Can Ireland Be One?|Malachi O’Doherty|Merrion Press|€16.95|ISBN:9781785373039
Is Ireland a country or a state of mind?—An extract from Malachi O’Doherty’s Can Ireland Be One? (Merrion Press)
by Malachi O’Doherty
Most countries probably have notions of their own exceptional character and these tropes have all probably also got darker versions.
Fintan O’Toole has ascribed the rise of English nationalism and the Brexit vote to a sense of English exceptionalism. The US declares itself openly to be the ‘land of the free and the home of the brave’. But perhaps modern difficulties for both countries arise from the need to defend self-regard when its plausibility withers.
In which case, we might ask how Ireland, too, is to cope with the erosion of its foundation myths. Is Ireland a country or a state of mind? Perhaps it is natural for the people of a mass diaspora like Ireland’s to look for characteristics in themselves that they can think of as distinctly Irish. They find a liking for poetry and declare they have Irish souls.
What does Joe Biden mean when he says he is Irish? He means, at least, that he will take some responsibility for the old country’s welfare because that is where his forebears lived. But he also seems to imply that there is something of the old country’s ways in his character and his thinking.
The President of Ireland, Michael D. Higgins, has a word for Irish character. It is ‘ethical’. I think the more likely word in my grannie’s time in Plymouth and much later still would have been ‘Catholic’.
Higgins, I suspect, wants to get away from the Catholic designation but to retain the tradition that says we are innately good people.

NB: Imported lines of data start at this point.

(* ------------------------------------------------------------------ *)
(** ** The parser and the generators

    The source holds the algorithm twice: as the static methods of the
    class [TimezoneRRule] and as the closures of the hook
    [useRruleDatesGenerator].  The two texts are the same but for two
    places, both about [until]: how the UNTIL value becomes a [Date], and
    the comparison that ends the loops.  [Copy] selects the text. *)

Inductive Copy : Type := ClassCopy | HookCopy.

Section Algorithm.

Variable copy : Copy.
Variable host : Host.

(** *** parseRRuleString *)

Definition dtstartDate (dtstartStr : string) : result JSDate :=
  let year := parseInt (substring 0 4 dtstartStr) in
  let month := parseInt (substring 4 6 dtstartStr) in
  let day := parseInt (substring 6 8 dtstartStr) in
  let hour := parseInt (substring 9 11 dtstartStr) in
  let minute := parseInt (substring 11 13 dtstartStr) in
  let second := parseInt (substring 13 15 dtstartStr) in
  startInTargetZone <- Luxon.fromObjectUTC year month day hour minute second ;;
  Ok (Luxon.toJSDate startInTargetZone).

(** The UNTIL case.  The class calls [new Date(...)], which reads the
    fields in the zone of the host; the hook calls [DateTime.fromObject]
    with the zone UTC. *)
Definition untilDate (untilStr : string) : result JSDate :=
  let untilYear := parseInt (substring 0 4 untilStr) in
  let untilMonth := parseInt (substring 4 6 untilStr) in
  let untilDay := parseInt (substring 6 8 untilStr) in
  let untilHour := orDefault (parseInt (substring 9 11 untilStr)) 23 in
  let untilMinute := orDefault (parseInt (substring 11 13 untilStr)) 59 in
  let untilSecond := orDefault (parseInt (substring 13 15 untilStr)) 59 in
  match copy with
  | ClassCopy =>
      Ok (newDate host untilYear (numPred untilMonth) untilDay
            untilHour untilMinute untilSecond)
  | HookCopy =>
      untilDateTime <- Luxon.fromObjectUTC untilYear untilMonth untilDay
                         (Num untilHour) (Num untilMinute) (Num untilSecond) ;;
      Ok (Luxon.toJSDate untilDateTime)
  end.

Definition freqOfString (value : option string) : option Frequency :=
  match value with
  | Some v =>
      if (v =? "DAILY")%string then Some DAILY
      else if (v =? "WEEKLY")%string then Some WEEKLY
      else if (v =? "MONTHLY")%string then Some MONTHLY
      else if (v =? "YEARLY")%string then Some YEARLY
      else None
  | None => None
  end.

Definition weekdayOfString (v : string) : option Weekday :=
  if (v =? "SU")%string then Some SU
  else if (v =? "MO")%string then Some MO
  else if (v =? "TU")%string then Some TU
  else if (v =? "WE")%string then Some WE
  else if (v =? "TH")%string then Some TH
  else if (v =? "FR")%string then Some FR
  else if (v =? "SA")%string then Some SA
  else None.

(** A method call on [value]: a [TypeError] when it is [undefined]. *)
Definition defined (value : option string) : result string :=
  match value with
  | Some v => Ok v
  | None => Throw TypeError
  end.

Éamon de Valera had wanted to fashion an Ireland that was ‘not only Catholic but Gaelic as well’. Higgins’ use of the word ‘ethical’ marks the end of a time in which Ireland was defined by Church allegiance but retains within it the sense that we are a better people than others. In his inaugural speech in 2011, he said, ‘Now is time to turn to an older wisdom that … many of the most valuable things in life cannot be measured by monetary success.’
Higgins was aware that the age of the Celtic Tiger had passed and had nearly resulted in economic ruin. It was time now to close a chapter on that which has failed, that which was not the best version of ourselves as a people, and open a new chapter based on a different version of our Irishness that will require a change in our political thinking, in our view of the public world, in our institutions, and, most difficult of all, in our consciousness.
We had lost our way, but we could find it again. The Irish character was spiritual and unmaterialistic. This was close to the version of Irishness favoured by de Valera: self-sufficient and practical, but only in order to be freed for higher reflections, beyond the reach of the rising filthy modern tide.
But we had just come through the bursting of an economic bubble; the rogues had had their way, pursuing wealth built on chimeric foundations.
Thomas Carlyle, writing in 1839, had a similar prescription for our improvement but framed it within an acerbic rebuke: ‘Immethodic, headlong, violent, mendacious: what can you make of the wretched Irishman? … Such a people circulates not order but disorder through every vein of it; – and the cure, if it is to be a cure, must begin at the heart; not in his condition only but in himself must the Patient be all changed. Poor Ireland.’ (Quoted in Deane, 2021, p. 104.)
Unlike Carlyle, Higgins says that the cure is at hand. Irishness comes in different expressions. One of them is avaricious and soul-destroying, but there are other expressions that can be reawakened in our consciousness, apparently with reference to ancient wisdom. There is something in us as a people that the world acknowledges and admires:
“Our successes, after all, in the eyes of the world have been in the cultural and spiritual area – in our humanitarian, peace building and human rights work, in our literature, art, drama and song, and in how that drama and song have helped us cope with adversity, soothed the very pain they describe so well, and opened the space for new possibilities.“
It is an old idea that we are distinctly moral and spiritual. Daniel O’Connell, in a speech at Mullaghmast in September 1843, voiced better than anyone that Irish faith in their exceptional merit:
“Yes, among the nations of the earth, Ireland stands number one in the physical strength of her sons and in the beauty and purity of her daughters. Ireland, land of my forefathers, how my mind expands, and my spirit walks abroad in something of majesty, when I contemplate the high qualities, inestimable virtues, and true purity and piety and religious fidelity of the inhabitants of your green fields and productive mountains.”
The nineteenth-century Irish nationalist John Mitchel was very clear about his sense of the Irish being a superior people. ‘Can you picture in your mind a race of white men reduced to this condition? White men! Yes of the highest and purest blood and breed of men. The very region I have described to you [Northwest Donegal] was once – before the British civilisation overtook us – the abode of the strongest and richest clans in Ireland.’